### Study material ###
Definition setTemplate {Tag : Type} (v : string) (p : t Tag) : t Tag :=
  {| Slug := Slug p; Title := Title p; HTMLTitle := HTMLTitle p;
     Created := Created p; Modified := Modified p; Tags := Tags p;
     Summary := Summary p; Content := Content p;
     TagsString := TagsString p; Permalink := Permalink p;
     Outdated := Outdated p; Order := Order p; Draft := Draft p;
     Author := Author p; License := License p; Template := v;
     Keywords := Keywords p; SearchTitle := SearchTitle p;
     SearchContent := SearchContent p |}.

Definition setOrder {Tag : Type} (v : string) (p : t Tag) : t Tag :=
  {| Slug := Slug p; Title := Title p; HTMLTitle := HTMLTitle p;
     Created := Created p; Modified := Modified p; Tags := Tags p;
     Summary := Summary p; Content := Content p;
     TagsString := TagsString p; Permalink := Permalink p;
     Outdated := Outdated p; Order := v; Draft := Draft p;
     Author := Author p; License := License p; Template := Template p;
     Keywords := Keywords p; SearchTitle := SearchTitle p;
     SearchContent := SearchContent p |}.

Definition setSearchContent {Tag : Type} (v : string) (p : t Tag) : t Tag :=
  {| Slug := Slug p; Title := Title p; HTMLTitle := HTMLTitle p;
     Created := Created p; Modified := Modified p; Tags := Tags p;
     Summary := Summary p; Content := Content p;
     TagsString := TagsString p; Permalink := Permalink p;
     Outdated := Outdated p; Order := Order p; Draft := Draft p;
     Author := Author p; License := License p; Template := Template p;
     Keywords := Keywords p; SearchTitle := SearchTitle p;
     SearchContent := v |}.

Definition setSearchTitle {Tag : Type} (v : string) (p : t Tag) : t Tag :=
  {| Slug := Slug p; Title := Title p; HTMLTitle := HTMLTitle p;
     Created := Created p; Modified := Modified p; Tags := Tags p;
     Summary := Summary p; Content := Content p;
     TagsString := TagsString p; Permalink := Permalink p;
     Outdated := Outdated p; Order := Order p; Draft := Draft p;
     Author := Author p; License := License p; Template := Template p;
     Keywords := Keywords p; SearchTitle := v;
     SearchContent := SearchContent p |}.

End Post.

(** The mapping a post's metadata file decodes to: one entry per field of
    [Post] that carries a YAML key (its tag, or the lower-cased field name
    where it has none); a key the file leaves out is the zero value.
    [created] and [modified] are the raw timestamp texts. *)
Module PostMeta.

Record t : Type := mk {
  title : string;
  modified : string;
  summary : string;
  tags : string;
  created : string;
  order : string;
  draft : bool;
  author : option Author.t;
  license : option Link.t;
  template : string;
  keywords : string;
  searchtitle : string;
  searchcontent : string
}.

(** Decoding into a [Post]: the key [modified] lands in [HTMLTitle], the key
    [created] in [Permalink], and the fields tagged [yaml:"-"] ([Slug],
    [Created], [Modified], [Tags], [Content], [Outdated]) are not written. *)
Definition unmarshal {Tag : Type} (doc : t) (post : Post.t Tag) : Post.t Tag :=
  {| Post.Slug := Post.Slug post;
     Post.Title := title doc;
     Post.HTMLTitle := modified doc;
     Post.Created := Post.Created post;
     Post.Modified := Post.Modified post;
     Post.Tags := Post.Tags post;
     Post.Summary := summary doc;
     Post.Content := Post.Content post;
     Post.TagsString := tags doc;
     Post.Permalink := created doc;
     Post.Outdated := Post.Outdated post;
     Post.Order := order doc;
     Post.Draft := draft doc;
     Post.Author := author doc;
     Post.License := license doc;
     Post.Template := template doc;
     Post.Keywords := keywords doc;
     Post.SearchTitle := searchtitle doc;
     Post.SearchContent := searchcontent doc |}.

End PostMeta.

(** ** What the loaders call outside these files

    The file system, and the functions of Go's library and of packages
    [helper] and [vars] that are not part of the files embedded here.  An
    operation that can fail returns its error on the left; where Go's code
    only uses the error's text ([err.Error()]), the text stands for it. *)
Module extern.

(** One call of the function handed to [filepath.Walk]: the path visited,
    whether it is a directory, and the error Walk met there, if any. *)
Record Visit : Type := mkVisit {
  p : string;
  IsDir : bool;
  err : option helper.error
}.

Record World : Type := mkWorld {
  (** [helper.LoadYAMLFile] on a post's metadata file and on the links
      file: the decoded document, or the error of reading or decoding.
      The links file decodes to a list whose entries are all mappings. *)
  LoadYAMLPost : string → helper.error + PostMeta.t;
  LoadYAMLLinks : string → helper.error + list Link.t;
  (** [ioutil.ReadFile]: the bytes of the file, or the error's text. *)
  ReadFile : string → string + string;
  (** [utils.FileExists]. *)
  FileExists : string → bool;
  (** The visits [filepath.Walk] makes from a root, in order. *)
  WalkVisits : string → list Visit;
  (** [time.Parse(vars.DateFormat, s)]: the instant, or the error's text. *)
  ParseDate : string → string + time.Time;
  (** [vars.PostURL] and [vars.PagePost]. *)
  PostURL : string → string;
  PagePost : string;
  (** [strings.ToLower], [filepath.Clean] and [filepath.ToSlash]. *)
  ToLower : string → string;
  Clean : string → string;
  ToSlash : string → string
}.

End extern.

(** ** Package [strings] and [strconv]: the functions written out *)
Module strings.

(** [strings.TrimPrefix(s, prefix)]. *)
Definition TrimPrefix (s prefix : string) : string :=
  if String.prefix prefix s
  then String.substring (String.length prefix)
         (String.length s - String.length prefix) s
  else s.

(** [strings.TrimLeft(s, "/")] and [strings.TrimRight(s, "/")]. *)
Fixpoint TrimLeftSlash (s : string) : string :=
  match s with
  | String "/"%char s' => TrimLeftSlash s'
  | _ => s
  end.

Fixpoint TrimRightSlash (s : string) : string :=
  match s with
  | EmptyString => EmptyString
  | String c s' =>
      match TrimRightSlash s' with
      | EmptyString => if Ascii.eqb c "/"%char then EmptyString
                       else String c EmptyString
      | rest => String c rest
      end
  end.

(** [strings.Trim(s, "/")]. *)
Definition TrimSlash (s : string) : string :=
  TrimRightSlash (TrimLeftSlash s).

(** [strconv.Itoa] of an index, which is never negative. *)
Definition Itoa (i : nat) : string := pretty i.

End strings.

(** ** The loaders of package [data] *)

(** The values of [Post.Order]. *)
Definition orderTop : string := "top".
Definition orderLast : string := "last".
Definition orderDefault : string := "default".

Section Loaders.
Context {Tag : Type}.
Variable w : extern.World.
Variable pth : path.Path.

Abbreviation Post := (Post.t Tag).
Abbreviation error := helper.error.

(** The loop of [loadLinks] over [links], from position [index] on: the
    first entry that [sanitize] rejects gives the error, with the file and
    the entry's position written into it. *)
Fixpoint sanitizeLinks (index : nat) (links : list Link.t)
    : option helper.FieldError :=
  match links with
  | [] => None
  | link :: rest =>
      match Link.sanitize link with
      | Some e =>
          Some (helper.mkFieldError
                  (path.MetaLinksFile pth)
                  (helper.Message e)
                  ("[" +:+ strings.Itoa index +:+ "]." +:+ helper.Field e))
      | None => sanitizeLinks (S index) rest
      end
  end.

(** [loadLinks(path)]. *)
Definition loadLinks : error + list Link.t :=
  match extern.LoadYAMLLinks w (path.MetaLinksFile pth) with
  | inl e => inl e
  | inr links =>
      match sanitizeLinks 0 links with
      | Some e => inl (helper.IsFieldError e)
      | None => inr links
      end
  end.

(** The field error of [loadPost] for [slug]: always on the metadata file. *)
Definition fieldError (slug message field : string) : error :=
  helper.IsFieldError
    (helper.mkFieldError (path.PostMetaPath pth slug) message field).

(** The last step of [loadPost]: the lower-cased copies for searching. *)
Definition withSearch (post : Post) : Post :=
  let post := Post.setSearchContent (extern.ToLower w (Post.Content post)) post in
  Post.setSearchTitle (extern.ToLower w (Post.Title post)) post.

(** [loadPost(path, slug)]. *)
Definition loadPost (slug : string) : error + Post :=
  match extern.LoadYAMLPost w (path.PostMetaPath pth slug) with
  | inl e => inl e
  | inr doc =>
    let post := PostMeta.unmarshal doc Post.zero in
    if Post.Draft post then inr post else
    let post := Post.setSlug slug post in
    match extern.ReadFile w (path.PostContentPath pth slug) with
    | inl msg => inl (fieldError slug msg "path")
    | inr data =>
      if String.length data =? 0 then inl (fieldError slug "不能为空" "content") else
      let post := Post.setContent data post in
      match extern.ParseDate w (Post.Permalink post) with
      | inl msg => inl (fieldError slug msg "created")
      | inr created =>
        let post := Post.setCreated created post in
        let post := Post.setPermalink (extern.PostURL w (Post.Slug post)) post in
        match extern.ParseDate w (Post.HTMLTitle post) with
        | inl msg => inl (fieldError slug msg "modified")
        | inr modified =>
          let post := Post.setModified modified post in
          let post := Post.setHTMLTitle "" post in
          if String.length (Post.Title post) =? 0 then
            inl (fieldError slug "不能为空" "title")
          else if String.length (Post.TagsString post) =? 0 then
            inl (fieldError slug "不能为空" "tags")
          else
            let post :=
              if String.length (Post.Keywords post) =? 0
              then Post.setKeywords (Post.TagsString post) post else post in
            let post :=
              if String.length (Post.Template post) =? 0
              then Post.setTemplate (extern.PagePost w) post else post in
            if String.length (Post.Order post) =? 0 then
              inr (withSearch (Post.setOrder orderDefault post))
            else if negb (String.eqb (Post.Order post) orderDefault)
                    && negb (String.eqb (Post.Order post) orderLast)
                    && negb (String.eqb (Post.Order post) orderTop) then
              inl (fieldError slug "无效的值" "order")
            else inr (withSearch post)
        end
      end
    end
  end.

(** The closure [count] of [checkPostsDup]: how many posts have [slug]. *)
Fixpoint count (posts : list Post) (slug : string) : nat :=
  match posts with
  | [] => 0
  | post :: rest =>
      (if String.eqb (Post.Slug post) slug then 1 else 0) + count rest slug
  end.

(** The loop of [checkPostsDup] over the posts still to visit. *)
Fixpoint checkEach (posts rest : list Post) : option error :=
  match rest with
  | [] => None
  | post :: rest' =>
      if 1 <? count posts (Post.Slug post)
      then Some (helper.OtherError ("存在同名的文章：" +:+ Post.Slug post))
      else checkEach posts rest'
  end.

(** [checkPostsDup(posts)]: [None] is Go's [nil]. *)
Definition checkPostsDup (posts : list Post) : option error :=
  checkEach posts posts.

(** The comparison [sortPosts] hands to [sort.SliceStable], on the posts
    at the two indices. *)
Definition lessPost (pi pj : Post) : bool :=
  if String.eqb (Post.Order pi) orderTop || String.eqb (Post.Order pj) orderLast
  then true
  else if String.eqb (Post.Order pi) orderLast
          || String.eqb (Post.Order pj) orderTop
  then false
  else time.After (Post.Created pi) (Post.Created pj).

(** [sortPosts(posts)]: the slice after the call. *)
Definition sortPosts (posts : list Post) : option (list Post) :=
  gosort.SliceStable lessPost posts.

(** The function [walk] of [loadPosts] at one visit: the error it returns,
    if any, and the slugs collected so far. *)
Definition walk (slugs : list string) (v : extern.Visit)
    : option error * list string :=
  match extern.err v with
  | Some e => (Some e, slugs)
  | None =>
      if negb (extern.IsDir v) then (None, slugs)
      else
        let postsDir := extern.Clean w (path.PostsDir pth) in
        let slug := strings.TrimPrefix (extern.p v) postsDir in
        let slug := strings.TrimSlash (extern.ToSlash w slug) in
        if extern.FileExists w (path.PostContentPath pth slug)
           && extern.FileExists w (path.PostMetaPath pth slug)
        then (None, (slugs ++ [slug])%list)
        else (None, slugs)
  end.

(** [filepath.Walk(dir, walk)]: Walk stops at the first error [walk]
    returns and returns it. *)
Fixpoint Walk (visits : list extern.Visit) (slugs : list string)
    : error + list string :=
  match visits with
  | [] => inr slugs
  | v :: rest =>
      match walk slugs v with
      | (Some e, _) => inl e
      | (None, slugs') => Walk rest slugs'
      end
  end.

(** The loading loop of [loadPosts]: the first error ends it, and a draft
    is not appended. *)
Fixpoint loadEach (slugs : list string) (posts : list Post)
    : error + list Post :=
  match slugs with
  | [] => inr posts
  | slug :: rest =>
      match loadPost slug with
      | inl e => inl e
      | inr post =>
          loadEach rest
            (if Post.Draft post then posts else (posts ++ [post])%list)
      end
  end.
###
### Study material ###
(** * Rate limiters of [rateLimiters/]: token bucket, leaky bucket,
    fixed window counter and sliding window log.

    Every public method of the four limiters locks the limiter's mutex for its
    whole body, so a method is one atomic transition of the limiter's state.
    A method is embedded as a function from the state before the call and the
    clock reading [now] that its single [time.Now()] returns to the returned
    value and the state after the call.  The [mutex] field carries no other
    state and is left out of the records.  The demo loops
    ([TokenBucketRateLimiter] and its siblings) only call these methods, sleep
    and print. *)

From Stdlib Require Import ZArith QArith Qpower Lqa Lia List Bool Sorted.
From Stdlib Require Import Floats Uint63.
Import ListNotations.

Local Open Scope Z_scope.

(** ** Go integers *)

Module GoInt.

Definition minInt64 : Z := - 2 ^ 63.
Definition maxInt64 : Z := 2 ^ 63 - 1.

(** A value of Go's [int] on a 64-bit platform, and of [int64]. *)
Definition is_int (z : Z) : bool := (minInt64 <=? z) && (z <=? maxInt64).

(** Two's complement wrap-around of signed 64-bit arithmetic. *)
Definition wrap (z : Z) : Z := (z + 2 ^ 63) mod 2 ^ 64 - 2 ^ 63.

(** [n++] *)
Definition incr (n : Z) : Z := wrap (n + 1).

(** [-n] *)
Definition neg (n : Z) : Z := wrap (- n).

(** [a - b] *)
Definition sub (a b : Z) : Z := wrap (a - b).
###
### Study material ###
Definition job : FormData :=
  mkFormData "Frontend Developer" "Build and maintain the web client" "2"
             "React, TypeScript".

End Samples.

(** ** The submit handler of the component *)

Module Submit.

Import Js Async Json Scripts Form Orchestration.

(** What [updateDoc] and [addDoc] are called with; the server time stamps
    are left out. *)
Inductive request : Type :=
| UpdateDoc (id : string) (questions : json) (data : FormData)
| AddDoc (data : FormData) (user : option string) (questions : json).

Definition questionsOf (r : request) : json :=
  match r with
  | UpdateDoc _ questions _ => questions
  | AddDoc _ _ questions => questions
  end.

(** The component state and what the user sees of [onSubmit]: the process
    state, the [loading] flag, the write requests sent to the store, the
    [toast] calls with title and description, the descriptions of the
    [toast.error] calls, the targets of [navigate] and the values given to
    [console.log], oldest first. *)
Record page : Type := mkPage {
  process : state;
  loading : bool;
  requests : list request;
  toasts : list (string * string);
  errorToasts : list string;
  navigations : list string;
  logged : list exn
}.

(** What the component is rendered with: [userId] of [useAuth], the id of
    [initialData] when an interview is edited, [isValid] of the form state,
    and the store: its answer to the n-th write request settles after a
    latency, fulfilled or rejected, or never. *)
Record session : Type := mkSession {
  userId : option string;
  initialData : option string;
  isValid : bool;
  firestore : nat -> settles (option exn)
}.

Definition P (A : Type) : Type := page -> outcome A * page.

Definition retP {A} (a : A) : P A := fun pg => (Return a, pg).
###
▶ [Your task]: Working from the material above, restate word for word the lines between the line with "if String.length data" and the line with "if 1 <? count posts (Post.Slug post)", both included, and only those.

▶ [Solution for this exercise]:
      if String.length data =? 0 then inl (fieldError slug "不能为空" "content") else
      let post := Post.setContent data post in
      match extern.ParseDate w (Post.Permalink post) with
      | inl msg => inl (fieldError slug msg "created")
      | inr created =>
        let post := Post.setCreated created post in
        let post := Post.setPermalink (extern.PostURL w (Post.Slug post)) post in
        match extern.ParseDate w (Post.HTMLTitle post) with
        | inl msg => inl (fieldError slug msg "modified")
        | inr modified =>
          let post := Post.setModified modified post in
          let post := Post.setHTMLTitle "" post in
          if String.length (Post.Title post) =? 0 then
            inl (fieldError slug "不能为空" "title")
          else if String.length (Post.TagsString post) =? 0 then
            inl (fieldError slug "不能为空" "tags")
          else
            let post :=
              if String.length (Post.Keywords post) =? 0
              then Post.setKeywords (Post.TagsString post) post else post in
            let post :=
              if String.length (Post.Template post) =? 0
              then Post.setTemplate (extern.PagePost w) post else post in
            if String.length (Post.Order post) =? 0 then
              inr (withSearch (Post.setOrder orderDefault post))
            else if negb (String.eqb (Post.Order post) orderDefault)
                    && negb (String.eqb (Post.Order post) orderLast)
                    && negb (String.eqb (Post.Order post) orderTop) then
              inl (fieldError slug "无效的值" "order")
            else inr (withSearch post)
        end
      end
    end
  end.

(** The closure [count] of [checkPostsDup]: how many posts have [slug]. *)
Fixpoint count (posts : list Post) (slug : string) : nat :=
  match posts with
  | [] => 0
  | post :: rest =>
      (if String.eqb (Post.Slug post) slug then 1 else 0) + count rest slug
  end.

(** The loop of [checkPostsDup] over the posts still to visit. *)
Fixpoint checkEach (posts rest : list Post) : option error :=
  match rest with
  | [] => None
  | post :: rest' =>
      if 1 <? count posts (Post.Slug post)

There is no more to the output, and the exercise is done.